A 52-year-old man presented to The Second People's Hospital of Liao Cheng (Linqing, China) in December 2023 with nausea, vomiting and decreased appetite. A total of 10 days prior to this, the patient had developed redness of the left conjunctiva accompanied by a foreign body sensation in the left eye and was initially diagnosed with conjunctivitis. Oral antibiotic therapy with amoxicillin was administered and yielded poor results, with persisting symptoms; the exact dose and duration are not available. The patient had a history of hypertension and denied any trauma. On admission, a physical examination revealed the following: Temperature, 36.5˚C (normal range, 36.0-37.3˚C); pulse, 64 beats/min (normal range, 60-100 beats/min); respiratory rate, 16 breaths/minute (normal range, 12-20 breaths/min); and blood pressure, 154/104 mmHg (normal range, <140/90 mmHg for an adult male). No facial weakness, sensory disturbance, dysarthria, ataxia or gait instability was observed. Bilateral pupillary light reflexes were intact, and no visual acuity deterioration, proptosis or tinnitus was noted. The patient was conscious and oriented, with left conjunctival congestion and mild limitation of the abduction of the left eye. An abdominal examination revealed a soft abdomen without tenderness or rebound pain. No hepatic or renal percussion tenderness was elicited. Bowel sounds were normal, and the lower extremities were free of edema. Routine laboratory investigations, including coagulation function, were unremarkable. Further workup with a non-contrast computed tomography scan of the whole abdomen demonstrated hepatic calcifications (Fig. 1). Despite symptomatic supportive treatment, including antiemetics and hydration, which yielded mild improvement in the vomiting, the left conjunctival congestion persisted severely. Further head magnetic resonance imaging demonstrated a subacute intracerebral hemorrhage in the left cerebellar hemisphere (Fig. 2A-C), and magnetic resonance angiography revealed a left CS fistula (Fig. 2D). Therefore, the patient was transferred to the Department of Neurosurgery for further management.
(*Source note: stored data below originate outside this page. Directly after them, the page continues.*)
Inductive list_index : Type -> Type :=
| BLOCKS : list_index Block
| CONFIRMATIONS : list_index (list Confirmation)
| RECEIPTS_HASH (height : Z) : list_index Hash
| TRANSACTIONS_HASH (height : Z) : list_index Hash.

(** The addresses of the indexes: a name, and an account id or a height *)
Definition map_address {K V} (i : map_index K V) : string * option string :=
  match i with
  | ACCOUNTS => ("accounts", None)
  | ACCOUNT_DATA id => ("accounts", Some id)
  | ATTACHMENTS => ("attachments", None)
  | CONFIG => ("config", None)
  | INTERNAL_DB => ("internal_db", None)
  | RECEIPTS => ("receipts", None)
  | TRANSACTIONS => ("transactions", None)
  end.
Definition list_address {V} (i : list_index V) : string * option Z :=
  match i with
  | BLOCKS => ("blocks", None)
  | CONFIRMATIONS => ("confirmations", None)
  | RECEIPTS_HASH n => ("receipts_hash", Some n)
  | TRANSACTIONS_HASH n => ("transactions_hash", Some n)
  end.

(** A [View] is what a snapshot or a fork shows. *)
Class MerkleDb : Type := {
  View : Type;
  Fork : Type;
  Patch : Type;
  RocksDB : Type;
  map_get : forall {K V}, map_index K V -> View -> K -> option V;
  map_keys : forall {K V}, map_index K V -> View -> list K;
  map_hash : forall {K V}, map_index K V -> View -> Hash;
  list_len : forall {V}, list_index V -> View -> Z;
  list_get : forall {V}, list_index V -> View -> Z -> option V;
  list_hash : forall {V}, list_index V -> View -> Hash;
  fork_view : Fork -> View;
  map_put : forall {K V}, map_index K V -> K -> V -> Fork -> Fork;
  map_remove : forall {K V}, map_index K V -> K -> Fork -> Fork;
  list_push : forall {V}, list_index V -> V -> Fork -> Fork;
  fork_flush : Fork -> Fork;
  fork_rollback : Fork -> Fork;
  snapshot : RocksDB -> View;
  backend_fork : RocksDB -> Fork;
  into_patch : Fork -> Patch;
  merge : Patch -> RocksDB -> option RocksDB;
  (** the view the fork was made from *)
  fork_base : Fork -> View
}.

(** The documented behaviour of the crate *)
Class MerkleDbLaws `{MerkleDb} : Prop := {
  get_put : forall {K V} (i : map_index K V) k v f, map_get i (fork_view (map_put i k v f)) k = Some v;
  get_put_key : forall {K V} (i : map_index K V) k k' v f, k <> k' ->
    map_get i (fork_view (map_put i k v f)) k' = map_get i (fork_view f) k';
  get_put_index : forall {K V K' V'} (i : map_index K V) (j : map_index K' V') k k' v f,
    map_address i <> map_address j -> map_get j (fork_view (map_put i k v f)) k' = map_get j (fork_view f) k';
  get_remove : forall {K V} (i : map_index K V) k f, map_get i (fork_view (map_remove i k f)) k = None;
  get_remove_key : forall {K V} (i : map_index K V) k k' f, k <> k' ->
    map_get i (fork_view (map_remove i k f)) k' = map_get i (fork_view f) k';
  get_remove_index : forall {K V K' V'} (i : map_index K V) (j : map_index K' V') k k' f,
    map_address i <> map_address j -> map_get j (fork_view (map_remove i k f)) k' = map_get j (fork_view f) k';
  get_push : forall {K V W} (j : map_index K V) (i : list_index W) v f k,
    map_get j (fork_view (list_push i v f)) k = map_get j (fork_view f) k;
  keys_get : forall {K V} (i : map_index K V) w k, k ∈ map_keys i w <-> is_Some (map_get i w k);
  len_nonneg_list : forall {V} (i : list_index V) w, 0 <= list_len i w;
  list_get_len : forall {V} (i : list_index V) w n, is_Some (list_get i w n) <-> 0 <= n < list_len i w;
  len_push : forall {V} (i : list_index V) v f,
    list_len i (fork_view (list_push i v f)) = list_len i (fork_view f) + 1;
  list_get_push : forall {V} (i : list_index V) v f n,
    list_get i (fork_view (list_push i v f)) n =
      if n =? list_len i (fork_view f) then Some v else list_get i (fork_view f) n;
  len_push_index : forall {V W} (i : list_index V) (j : list_index W) v f, list_address i <> list_address j ->
    list_len j (fork_view (list_push i v f)) = list_len j (fork_view f);
  list_get_push_index : forall {V W} (i : list_index V) (j : list_index W) v f n, list_address i <> list_address j ->
    list_get j (fork_view (list_push i v f)) n = list_get j (fork_view f) n;
  list_get_put : forall {K V W} (i : map_index K V) (j : list_index W) k v f n,
    list_get j (fork_view (map_put i k v f)) n = list_get j (fork_view f) n;
  len_put : forall {K V W} (i : map_index K V) (j : list_index W) k v f,
    list_len j (fork_view (map_put i k v f)) = list_len j (fork_view f);
  list_get_remove : forall {K V W} (i : map_index K V) (j : list_index W) k f n,
    list_get j (fork_view (map_remove i k f)) n = list_get j (fork_view f) n;
  len_remove : forall {K V W} (i : map_index K V) (j : list_index W) k f,
    list_len j (fork_view (map_remove i k f)) = list_len j (fork_view f);
  view_flush : forall f, fork_view (fork_flush f) = fork_view f;
  rollback_after_put : forall {K V} (i : map_index K V) k v f, fork_rollback (map_put i k v f) = fork_rollback f;
  rollback_after_remove : forall {K V} (i : map_index K V) k f, fork_rollback (map_remove i k f) = fork_rollback f;
  rollback_after_push : forall {V} (i : list_index V) v f, fork_rollback (list_push i v f) = fork_rollback f;
  rollback_after_flush : forall f, fork_rollback (fork_flush f) = fork_flush f;
  rollback_twice : forall f, fork_rollback (fork_rollback f) = fork_rollback f;
  base_fork : forall b, fork_base (backend_fork b) = snapshot b;
  view_fork : forall b, fork_view (backend_fork b) = snapshot b;
  view_rollback_fork : forall b, fork_view (fork_rollback (backend_fork b)) = snapshot b;
  base_put : forall {K V} (i : map_index K V) k v f, fork_base (map_put i k v f) = fork_base f;
  base_remove : forall {K V} (i : map_index K V) k f, fork_base (map_remove i k f) = fork_base f;
  base_push : forall {V} (i : list_index V) v f, fork_base (list_push i v f) = fork_base f;
  base_flush : forall f, fork_base (fork_flush f) = fork_base f;
  base_rollback : forall f, fork_base (fork_rollback f) = fork_base f;
  (** A fork made from the present state can be merged, and its contents become the state. *)
  merge_view : forall f b b', fork_base f = snapshot b -> merge (into_patch f) b = Some b' -> snapshot b' = fork_view f
}.

(** ** [RocksDb] *)

Module RocksDb.
Section rocks_db.
Context `{Hdig : Digest} `{!MsgPack TransactionData} `{Hmdb : MerkleDb}.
After the exclusion of surgical contraindications, the patient underwent a diagnostic angiography in January 2024, for a comprehensive assessment of the vascular pathology. Selective angiography of the left external carotid artery revealed a vascular network arising from the distal branches of the ascending pharyngeal artery and supplying the CS. Drainage was observed into the ophthalmic vein, inferior petrosal sinus and superior petrosal sinus, confirming the presence of a CS-DAVF (Fig. 3).
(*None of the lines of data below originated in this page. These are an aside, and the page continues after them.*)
(* ===== verification/NodeMessages.v ===== *)
(** * Messages between the services of the node
    ([trinci-node/src/artifacts/messages.rs], [retrieve_attachments_from_tx] of
    [trinci-node/src/utils.rs])

    The services of the node talk to each other and, through the core's channels, to the
    services of the core.  The topics of events are the masks of the event service. *)

From stdpp Require Import base gmap strings list fin_maps.
From S2P Require Import Prelude.
From S2P Require Import Exec.
From S2P Require Import Hash.
From S2P Require Import Crypto.
From S2P Require Import CoreModels.
From S2P Require Import Messages.
From S2P Require Import NodeModels.
From S2P Require Import WasmMachine.
Open Scope Z_scope.

(** The channels of the node: those of its services, and those of events and of the
    responses that are waited for, by number *)
Inductive NodeService : Type := NWasm | NDB | NP2P | NEvent.
#[export] Instance NodeService_eq_dec : EqDecision NodeService.
Proof. solve_decision. Defined.
Abbreviation Chan := Z (only parsing).

Module NodeMsg.
Inductive t : Type :=
| BlockConsolidated (block : Block) (txs_hashes : list Hash) (players : Players.t)
| ExecuteBlock (block : Block) (round : Z) (transactions : list Transaction)
| PropagateBlockToPeers (block : Block) (confirmation : Confirmation) (txs_hashes : list Hash)
| PropagateConfirmationToPeers (confirmation : Confirmation)
| PropagateOldTxs (txs : list Transaction)
| PropagateTxToPeers (tx : Transaction)
| StartBlockConsolidation (block : Block) (confirmations : list Confirmation) (txs_hashes : list Hash)
| VerifyIfConsolidated (height round : Z).
End NodeMsg.

Module NodeReq.
Inductive t : Type :=
| Disconnect (id : Z)
| ExecuteGenesisBlock (block : Block) (txs : list Transaction) (network_name : string)
| GetAccount (id : string)
| GetAccountData (account_id key : string)
| GetConfirmations (block_height : Z) (block_hash : Hash) (ask_for_block : bool)
| GetFullBlock (block_height : Z) (trusted_peers : list string)
| GetHeight
| GetLastBlockInfo (peer : string)
| GetMiningAccount
| GetNeighbors
| GetP2pAddresses
| GetPlayers
| GetRx (tx_hash : Hash)
| GetStatus
| GetTxs (hashes : list Hash)
| HasBlock (height : Z)
| HasTx (hash : Hash)
| HasTxs (hashes : list Hash)
| Subscribe (event_topics : Z) (event_sender : Chan) (subscriber_id : option Z)
| Unsubscribe (event_topics subscriber_id : Z).
End NodeReq.

Module NodeRes.
Inductive t : Type :=
| Disconnect (b : bool)
| ExecuteGenesisBlock
| GetAccount (account : option Account.t)
| GetAccountData (data : option (list Z))
| GetConfirmations (confirmations : option (list Confirmation)) (block : option (Block * list Hash))
| GetFullBlock (full_block : option (FullBlock Block Confirmation Transaction)) (account_id : string)
| GetHeight (height : Z)
| GetLastBlockInfo (info : BlockInfo)
| GetMiningAccount (account : option string)
| GetNeighbors (ids : list string)
| GetP2pAddresses (addresses : list string)
| GetPlayers (players : option (list Player))
| GetRx (receipt : option Receipt)
| GetStatus (height : Z) (db_hash : Hash)
| GetTxs (txs : list Transaction)
| HasBlock (b : bool)
| HasTx (b : bool)
| HasTxs (mask : list bool)
| Subscribe (id : option Z)
| Unsubscribe (b : bool).
End NodeRes.

Inductive NodeCommKind : Type :=
| NMsg (m : NodeMsg.t)
| NReq (r : NodeReq.t).

(** [Comm] *)
Record NodeComm : Type := MkNodeComm { n_kind : NodeCommKind; n_res_chan : option Chan }.

(** What is published to the peers *)
Inductive Payload : Type :=
| PBlock (block : Block) (confirmation : Confirmation) (txs_hashes : list Hash)
| PConfirmation (confirmation : Confirmation)
| POldTransactions (txs : list Transaction)
| PTransaction (tx : Transaction).

Inductive TrinciTopics : Type := TBlocks | TConsensus | TTxs.
Definition topic_to_string (t : TrinciTopics) : string :=
  match t with TBlocks => "blocks" | TConsensus => "consensus" | TTxs => "txs" end.

(** ** Effects

    What goes through the core's channels is an effect of the core; a request is asked
    with a channel of its own, a response goes to the channel of the request. *)
Abbreviation core_msg := (Msg.t Hash Block Confirmation Transaction).
Abbreviation core_res := (Res.t Hash Block Confirmation Transaction).
Inductive NodeEffect : Type :=
| InCore (e : core_effect)
| Told (to : NodeService) (m : NodeMsg.t)
| Asked (to : NodeService) (r : NodeReq.t)
| Answered (to : Chan) (res : NodeRes.t)
| Emitted (topics : Z) (event : list Z).

(** What comes of a request to a service of the node, or of the core *)
Inductive NodeAnswer : Type :=
| FromNode (res : NodeRes.t)
| FromCore (res : core_res)
| NTimedOut
| NDisconnected.

(** [CommError] *)
Inductive NodeCommError : Type :=
| NRecvTimeoutError
| NSendError.

Section sending.
Context {S : Type}.
Abbreviation h := (M S NodeEffect NodeAnswer).

(** [send_msg], [send_msg_async]: what fails is logged *)
Definition tell (to : NodeService) (m : NodeMsg.t) : h unit := emit (Told to m).
Definition tell_core (to : Service) (m : core_msg) : h unit := emit (InCore (Sent to (MkComm (KMsg m) None))).

(** [send_res], to a service of the node and to one of the core *)
Definition reply (to : Chan) (res : NodeRes.t) : h unit := emit (Answered to res).
Definition reply_core (to : Service) (res : core_res) : h unit := emit (InCore (Replied to res)).

(** [send_req], [send_req_async] *)
Definition ask_node (to : NodeService) (r : NodeReq.t) : h (Result NodeRes.t NodeCommError) :=
  a ← next_answer;
  match a with
  | Some (FromNode res) => emit (Asked to r) ;; mret (Ok res)
  | Some NDisconnected => mret (Err NSendError)
  | Some (FromCore _) | Some NTimedOut | None => emit (Asked to r) ;; mret (Err NRecvTimeoutError)
  end.

Definition ask_core (to : Service) (r : Req.t) : h (Result core_res NodeCommError) :=
  let asked := emit (InCore (Sent to (MkComm (KReq r) (Some NodeInterface)))) in
  a ← next_answer;
  match a with
  | Some (FromCore res) => asked ;; mret (Ok res)
  | Some NDisconnected => mret (Err NSendError)
  | Some (FromNode _) | Some NTimedOut | None => asked ;; mret (Err NRecvTimeoutError)
  end.

(** Asking ends with the answer that comes next or with none, after the request or, on a closed
    channel, with no effect. *)
Lemma ask_node_eq to r (w : world S NodeEffect NodeAnswer) :
  exists out w' es, ask_node to r w = Ret out w' /\ w_out w' = w_out w ++ es /\ w_state w' = w_state w /\
    match out with
    | Ok res => es = [Asked to r] /\ head (w_answers w) = Some (FromNode res)
    | Err _ => es = [] \/ es = [Asked to r]
    end.
Proof.
  destruct w as [s [|[res|res| |] rest] k o]; unfold ask_node; rewrite bind_eq; cbn [next_answer w_answers];
    eexists _, _, _; (split; [reflexivity|]); (split; [first [reflexivity|symmetry; apply app_nil_r]|]); auto.
Qed.

Lemma ask_core_eq to r (w : world S NodeEffect NodeAnswer) :
  exists out w' es, ask_core to r w = Ret out w' /\ w_out w' = w_out w ++ es /\ w_state w' = w_state w /\
    let asked := [InCore (Sent to (MkComm (KReq r) (Some NodeInterface)))] in
    match out with
    | Ok res => es = asked /\ head (w_answers w) = Some (FromCore res)
    | Err _ => es = [] \/ es = asked
    end.
Proof.
  destruct w as [s [|[res|res| |] rest] k o]; unfold ask_core; rewrite bind_eq; cbn [next_answer w_answers];
    eexists _, _, _; (split; [reflexivity|]); (split; [first [reflexivity|symmetry; apply app_nil_r]|]); auto.
Qed.

Lemma ask_node_proj {X} (f : S -> X) to r : rel (same_proj f) (ask_node to r).
Proof. unfold ask_node. apply rel_bind; [typeclasses eauto|apply rel_next_answer_proj|]. intros [[| | |]|]; frames. Qed.
Lemma ask_core_proj {X} (f : S -> X) to r : rel (same_proj f) (ask_core to r).
Proof. unfold ask_core. apply rel_bind; [typeclasses eauto|apply rel_next_answer_proj|]. intros [[| | |]|]; frames. Qed.
Lemma ask_node_adds Q to r : Q (Asked to r) -> rel (adds Q) (ask_node to r).
Proof. intros HQ. unfold ask_node. apply rel_bind; [typeclasses eauto|apply rel_next_answer_adds|]. intros [[| | |]|]; frames; done. Qed.
Lemma ask_core_adds Q to r : Q (InCore (Sent to (MkComm (KReq r) (Some NodeInterface)))) -> rel (adds Q) (ask_core to r).
Proof. intros HQ. unfold ask_core. apply rel_bind; [typeclasses eauto|apply rel_next_answer_adds|]. intros [[| | |]|]; frames; done. Qed.
Lemma ask_node_safe to r : safe (S := S) (ask_node to r).
Proof. unfold ask_node. safely. Qed.
Lemma ask_core_safe to r : safe (S := S) (ask_core to r).
Proof. unfold ask_core. safely. Qed.
End sending.

#[export] Hint Resolve ask_node_proj ask_core_proj ask_node_adds ask_core_adds : frames.
#[export] Hint Resolve ask_node_safe ask_core_safe : safety.

(** The hashes of the parts of a bulk *)
Definition retrieve_attachments_from_tx `{Hdig : Digest} `{!MsgPack TransactionData} (tx : Transaction) : option (list Hash) :=
  match tx with
  | BulkTransaction bulk_tx =>
      match s_data bulk_tx with
      | BulkV1 d =>
          let attachments := [tx_data_hash (u_data (bt_root (txs d)))] in
          Some (match bt_nodes (txs d) with
                | Some node_txs => fold_left (fun attachments node_tx => attachments ++ [tx_data_hash (s_data node_tx)]) node_txs attachments
                | None => attachments
                end)
      | _ => None
      end
  | UnitTransaction _ => None
  end.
The patient underwent an interventional embolization for the DAVF on day 6 post-presentation. During the procedure, a 5F single-curve angiographic catheter was selectively advanced into the left internal jugular vein over a Glidewire® (Terumo Medical Corporation), with the tip positioned at the junction of the inferior petrosal sinus and jugular vein. The patency of the inferior petrosal sinus was confirmed by Glidewire exploration, which successfully accessed the CS. A pre-shaped Echelon-10 (Medtronic plc) microcatheter was then navigated over a microwire into the anterior CS, adjacent to the origin of the ophthalmic vein. Microcatheter angiography confirmed the intracavernous position. Multiple coils were deployed in a basket configuration, embolizing the ophthalmic vein origin and anterior CS. After preparing the microcatheter with a dimethyl sulfoxide flush, Onyx-18 (Medtronic plc) was slowly injected through the microcatheter, permeating the ophthalmic vein origin, CS compartments and fistula sites.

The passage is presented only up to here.